【 昭和57年3月定例会常任委員会(民生保健・通常予算)-0311日−02号 】

◆大丸昭典委員 

 次に、民生局にお聞きをいたしたいと思います。

 民生局のですね、予算を見てみますと、行路死亡人ですか、というところに予算として811万ですか、組まれておられるわけですけども、800万ということですけれども大体大阪市内でですね、その行路死亡人の数ですね、それをまあ聞きますと55年で169名、さかのぼって54年が187名、53年が149名ということで、仮にですね、大阪が愛隣地区を抱えてるという特殊な事情もございますけれども、まあほかの神戸、ここは50件、55年の実績では神戸は50件、京都が33件、名古屋が39件と、まあ大阪市の大体4分の1からですね、多くても3分の1弱ということでございます。

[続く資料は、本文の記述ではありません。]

(** [trie_t::add] on a well-formed trie never fails an assertion, keeps the
    trie well formed, adds one reference to the key and touches no other key,
    and returns true exactly when the key was absent (as long as the 32-bit
    counter of the key does not wrap). *)
Lemma add_spec t p :
  wf t → bytes_ok p → refs t p < 2 ^ 32 - 1 →
  ∃ t', add t p = Some (refs t p =? 0, t') ∧ wf t' ∧
        ∀ q, refs t' q = refs t q + (if decide (q = p) then 1 else 0).
Proof.
  intros Hwf Hp. revert t Hwf. induction Hp as [|c p Hc Hp IH]; intros t Hwf Hov.
  - pose proof Hwf as Hwf'. destruct Hwf' as [rc mn ct ln nx Hrc Htab Hnr Hch].
    simpl in Hov. simpl. rewrite u32_small by lia. eexists. split.
    { do 2 f_equal. zcases; done. }
    split; [by constructor; [lia|..]|]. by intros [|d q]; simpl; lia.
  - pose proof Hwf as Hwf'. destruct Hwf' as [rc mn ct ln nx Hrc Htab Hnr Hch].
    destruct (extend_spec mn ct ln nx c) as (mn' & ct' & nx' & Hex & Hready & Hext); [done..|].
    pose proof (table_ready_live _ _ _ _ _ Hready) as Hln.
    cbn [add]. rewrite Hex. cbn [mbind option_bind].
    rewrite (ready_slot _ _ _ _ _ Hready). cbn [mbind option_bind].
    setoid_rewrite (add_child_step _ _ _ _ _ Hready Hln). cbn [mbind option_bind].
    set (n := default trie_new (child mn' ct' nx' c)).
    assert (wf n ∧ ∀ q, refs (Trie rc mn ct ln nx) (c :: q) = refs n q) as [Hn Hrefs].
    { unfold n. rewrite Hext. simpl. destruct (child mn ct nx c) eqn:E; simpl.
      - split; [by eapply Hch|done].
      - split; [apply wf_new|]. intros q. by rewrite refs_new. }
    rewrite Hrefs in Hov. destruct (IH n Hn Hov) as (n' & Hadd & Hn' & Hq).
    rewrite Hadd. cbn [mbind option_bind]. rewrite Hrefs. eexists. split; [done|].
    destruct (ready_put c mn' ct' ln nx' n' Hready) as [Htab' Hput].
    setoid_rewrite Hext in Hput. split.
    + eapply wf_replace; [exact Hwf|done|done| |done].
      apply (not_redundant _ p Hn'). rewrite Hq. case_decide; [|done].
      pose proof (refs_range n p Hn). lia.
    + intros [|d q]; [simpl; lia|]. cbn [refs tchild]. rewrite Hput. zcase.
      * subst. rewrite Hq. specialize (Hrefs q). cbn [refs tchild] in Hrefs. rewrite Hrefs.
        do 2 case_decide; simplify_eq; done.
      * case_decide; simplify_eq. lia.
Qed.

(** A well-formed trie is destroyed without failing an assertion. *)
Lemma trie_delete_wf t : wf t → trie_delete t = Some tt.
Proof.
  induction 1 as [rc mn ct ln nx _ Htab _ _ IH].
  destruct Htab as [mn nx|mn n|mn ct ln t a b ?? Hct Hlen].
  - done.
  - simpl. apply (IH mn). by rewrite child_1, Z.eqb_refl.
  - cbn [trie_delete]. zdecide.
    assert (∀ n, Some n ∈ t → trie_delete n = Some tt) as Hall.
    { intros n [i Hi]%list_elem_of_lookup. apply (IH (mn + Z.of_nat i)).
      rewrite child_table' by done. zdecide.
      replace (Z.to_nat _) with i by lia. by rewrite Hi. }
    clear -Hall. induction t as [|o t IHt]; [done|].
    assert (match o with Some n => trie_delete n | None => Some () end = Some ()) as ->.
    { destruct o; [|done]. apply Hall. by left. }
    simpl. apply IHt. intros n Hn. apply Hall. by right.
Qed.

(** [trie_t::rm] on a well-formed trie never fails an assertion (pruning
    and compaction of the tables included), keeps the trie well formed, drops
    one reference of the key if it has one and touches no other key, and
    returns true exactly when the last reference of the key goes. *)
Lemma rm_spec t p :
  wf t → bytes_ok p →
  ∃ t', rm t p = Some (refs t p =? 1, t') ∧ wf t' ∧
        ∀ q, refs t' q = if decide (q = p) then Z.max 0 (refs t p - 1) else refs t q.
Proof.
  intros Hwf Hp. revert t Hwf. induction Hp as [|c p Hc Hp IH]; intros t Hwf;
    pose proof Hwf as Hwf'; destruct Hwf' as [rc mn ct ln nx Hrc Htab Hnr Hch].
  - simpl. destruct (Z.eqb_spec rc 0) as [->|].
    + eexists. split; [done|]. split; [done|]. by intros [|d q].
    + rewrite u32_small by lia. eexists. split; [do 2 f_equal; zcases; done|].
      split; [by constructor; [lia|..]|]. intros [|d q]; simpl; [lia|done].
  - cbn [rm refs tchild]. destruct (out_of_range mn ct c) eqn:E.
    { rewrite orb_true_r. unfold child. rewrite E.
      eexists. split; [done|]. split; [done|].
      intros [|d q]; [done|]. case_decide; simplify_eq; [|done].
      cbn [refs tchild]. unfold child. by rewrite E. }
    assert (ct =? 0 = false) as ->.
    { pose proof E as E'%in_range. apply Z.eqb_neq. lia. }
    simpl. rewrite (slot_child _ _ _ _ _ Htab E). simpl.
    destruct (child mn ct nx c) as [n|] eqn:En.
    2:{ eexists. split; [done|]. split; [done|].
        intros [|d q]; [done|]. case_decide; simplify_eq; [|done].
        cbn [refs tchild]. by rewrite En. }
    destruct (IH n) as (n' & Hrm & Hn' & Hq); [by eapply Hch|]. rewrite Hrm. simpl.
    destruct (is_redundant n') eqn:Er.
    + rewrite trie_delete_wf by done. simpl.
      destruct (prune_spec _ _ _ _ _ _ Htab En) as (mn' & ct' & ln' & nx' & -> & Htab' & Hch').
      simpl. eexists. split; [done|]. split.
      * constructor; [done|done| |]; intros d m; rewrite Hch'; zcase; intros;
          simplify_eq; eauto.
      * intros [|d q]; [done|]. cbn [refs tchild]. rewrite Hch'.
        zcase; case_decide; simplify_eq; try done.
        -- specialize (Hq p). rewrite redundant_refs in Hq by done. by case_decide.
        -- rewrite En. specialize (Hq q). rewrite redundant_refs in Hq by done.
           case_decide; congruence.
    + eexists. split; [done|].
      assert (table_ready c mn ct ln nx) as Hready by (by apply table_wf_ready).
      destruct (ready_put c mn ct ln nx n' Hready) as [Htab' Hput].
      unfold live_after in Htab'. rewrite En in Htab'. split.
      * by eapply wf_replace.
      * intros [|d q]; [done|]. cbn [refs tchild]. rewrite Hput.
        zcase; case_decide; simplify_eq; try done.
        -- rewrite Hq. by case_decide.
        -- rewrite En, Hq. case_decide; congruence.
Qed.

(** [trie_t::check] on a well-formed trie reads no NULL pointer and no slot
    out of a table, and answers whether some prefix of the data is
    subscribed. *)
Lemma check_spec t data :
  wf t → bytes_ok data →
  ∃ b, check t data = Some b ∧
       (b = true ↔ ∃ p, p `prefix_of` data ∧ 0 < refs t p).
Proof.
  intros Hwf Hd. revert t Hwf. induction Hd as [|c data Hc Hd IH]; intros t Hwf;
    pose proof (refs_range t [] Hwf) as Hrange;
    destruct Hwf as [rc mn ct ln nx Hrc Htab Hnr Hch]; cbn [check refs refcnt] in *.
  - destruct (Z.eqb_spec rc 0) as [->|]; simpl.
    + eexists. split; [done|]. split; [done|].
      intros (p & ->%prefix_nil_inv & Hpos). simpl in Hpos. lia.
    + eexists. split; [done|]. split; [|done]. intros _. exists []. split; [done|simpl; lia].
  - destruct (Z.eqb_spec rc 0) as [->|]; simpl.
    2:{ eexists. split; [done|]. split; [|done]. intros _.
        exists []. split; [apply prefix_nil|simpl; lia]. }
    assert (∀ r, (r = true ↔ ∃ p, p `prefix_of` data ∧
                     0 < match child mn ct nx c with Some n => refs n p | None => 0 end) →
                 (r = true ↔ ∃ p, p `prefix_of` c :: data ∧ 0 < refs (Trie 0 mn ct ln nx) p))
      as Hlift.
    { intros r ->. split.
      - intros (p & Hp & Hpos). exists (c :: p). split; [by apply prefix_cons|done].
      - intros ([|d p] & Hp & Hpos); [simpl in Hpos; lia|].
        pose proof (prefix_cons_inv_1 _ _ _ _ Hp) as ->.
        exists p. split; [by eapply prefix_cons_inv_2|done]. }
    destruct (out_of_range mn ct c) eqn:E.
    { eexists. split; [done|]. apply Hlift. unfold child. rewrite E.
      split; [done|]. intros (? & ? & ?). lia. }
    assert (slot mn ct nx c = Some (child mn ct nx c)) as Hslot by (by eapply slot_child).
    unfold slot in Hslot. destruct (Z.eqb_spec ct 1) as [->|Hct1].
    + rewrite Hslot. simpl.
      assert (∃ n, child mn 1 nx c = Some n) as [n En].
      { apply in_range in E. inversion Htab; subst; [|lia].
        rewrite child_1. zdecide. eauto. }
      rewrite En in *. destruct (IH n) as (b & -> & Hb); [by eapply Hch|]. eauto.
    + destruct (as_table nx) as [tbl|]; [|done]. simpl in *. rewrite Hslot. simpl.
      destruct (child mn ct nx c) as [n|] eqn:En.
      * destruct (IH n) as (b & -> & Hb); [by eapply Hch|]. eauto.
      * eexists. split; [done|]. apply Hlift. split; [done|]. intros (? & ? & ?). lia.
Qed.

(** ** Enumeration *)

(** The keys below the slots [c, c+1, ...] of a table. *)
Definition below_slots (mn c : Z) (tbl : list (option trie)) (p : list Z) : Prop :=
  ∃ i n q, tbl !! i = Some (Some n) ∧ p = (mn + c + Z.of_nat i) :: q ∧ 0 < refs n q.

 その辺につきまして、果たして大阪市というところはそれだけまあいわゆる浮浪者と言いますか、そういったものに対するですね、その収容所とか、まあ医療の問題、そういったところが不備なのかどうか、その辺をひとつお聞きしたいと思います。

◎久保民生局福祉部保護課長 先生ご指摘のように、まあ行路死亡人、55年度で169件出ておるわけでございます。まあご指摘のように、他の都市に比べてかなり高いわけでございます。

 これは大阪市が、まあ戦前からではございますが、まあ西日本の中心ということで、他の都市から流入をして来る。しかもまあ日雇い労働者と申しますか、そういう生活基盤の弱い方が流入して来るということもあるわけでございまして、さらにまた、先ほど委員ご指摘のように、愛隣地区を抱えておるということでございます。

 ちょっと西成区の状況を申し上げますと、まあ53年度で60件ございます。そういたしますと、西成区だけでまあ市全体の40%、それから54年度も187件中74人ということで、これも40%でございます。また55年におきましても、51件でございますし、これは若干下がりまして、まあ30%になっておるわけでございますけれども、かなりここが非常に大きなウェイトを占めている。愛隣地区を抱えてるということがまあ行路死亡人が多いというひとつの原因であろうかと言えます。

 ただまあ先生ご指摘のように、施設等が不足ということではないわけでございまして、大阪市は生活保護施設におきましても、愛隣地区を抱えておるということで非常にたくさんの生活保護施設を抱えておるわけでございますが、この施設は主として愛隣地区から入るということでございまして、一にかかって、愛隣を抱えております、まあ全国の縮図と言いますか、そういうものからこういう浮浪者も多い、行路死亡人も多いということであろうかと思うわけでございます

◆大丸昭典委員 先日まあお聞きしますと、大体本市のターミナル等におけるですね、住所不定者、いわゆる何と言いますか浮浪者ですか、そういった数は、大体約500人程度とまあ聞いております

 先般も、まあアルコール中毒者が通り魔的な事件を起こしたりとかですね、そういった問題も社会問題化しておるわけでございますけれども、昨年55年度の実績を見てみますと、行路死亡人のうちですね、大体77人ほどがですね、身元か判明したということを聞いております。こういうことであればですね、平素から福祉事務所なりとも協力をしまして、その浮浪者の近親者とかですね出身地、そういったものにつきましてもまあアフターケアーと言いますか、日ごろからそういうふうにフォローができないものかと、かように思うわけでございますけれども、その辺のところについて、いかがでございますか。

     久保民生局福祉部保護課長 まあいわゆる浮浪者と言いますか、住所不定者と言いますか、これは住所か一定しておりませんものですからこれを日常から把握をするということはきわめてむずかしいわけでございまして、まあ近親者と言いますか、縁者と言いますか、そういうものをですね、常日ごろから把握するということはきわめてむずかしい状態にあるわけでございます

◆大丸昭典委員 まあひとつ浮浪者と言いますか、行路死亡人本人にとりましても、これは非常に悲惨な死でもありますそれ以上にですね、浮浪者がいま市内の高速道路の高架下とか、陸橋の下等にまあ住民地域まで入り込んで来るという件もよくあるわけでございます。その辺、区内の福祉事務所の方のご尽力も賜っておりますけれども、関係機関と十分に対策をされることをお願い申しておきます。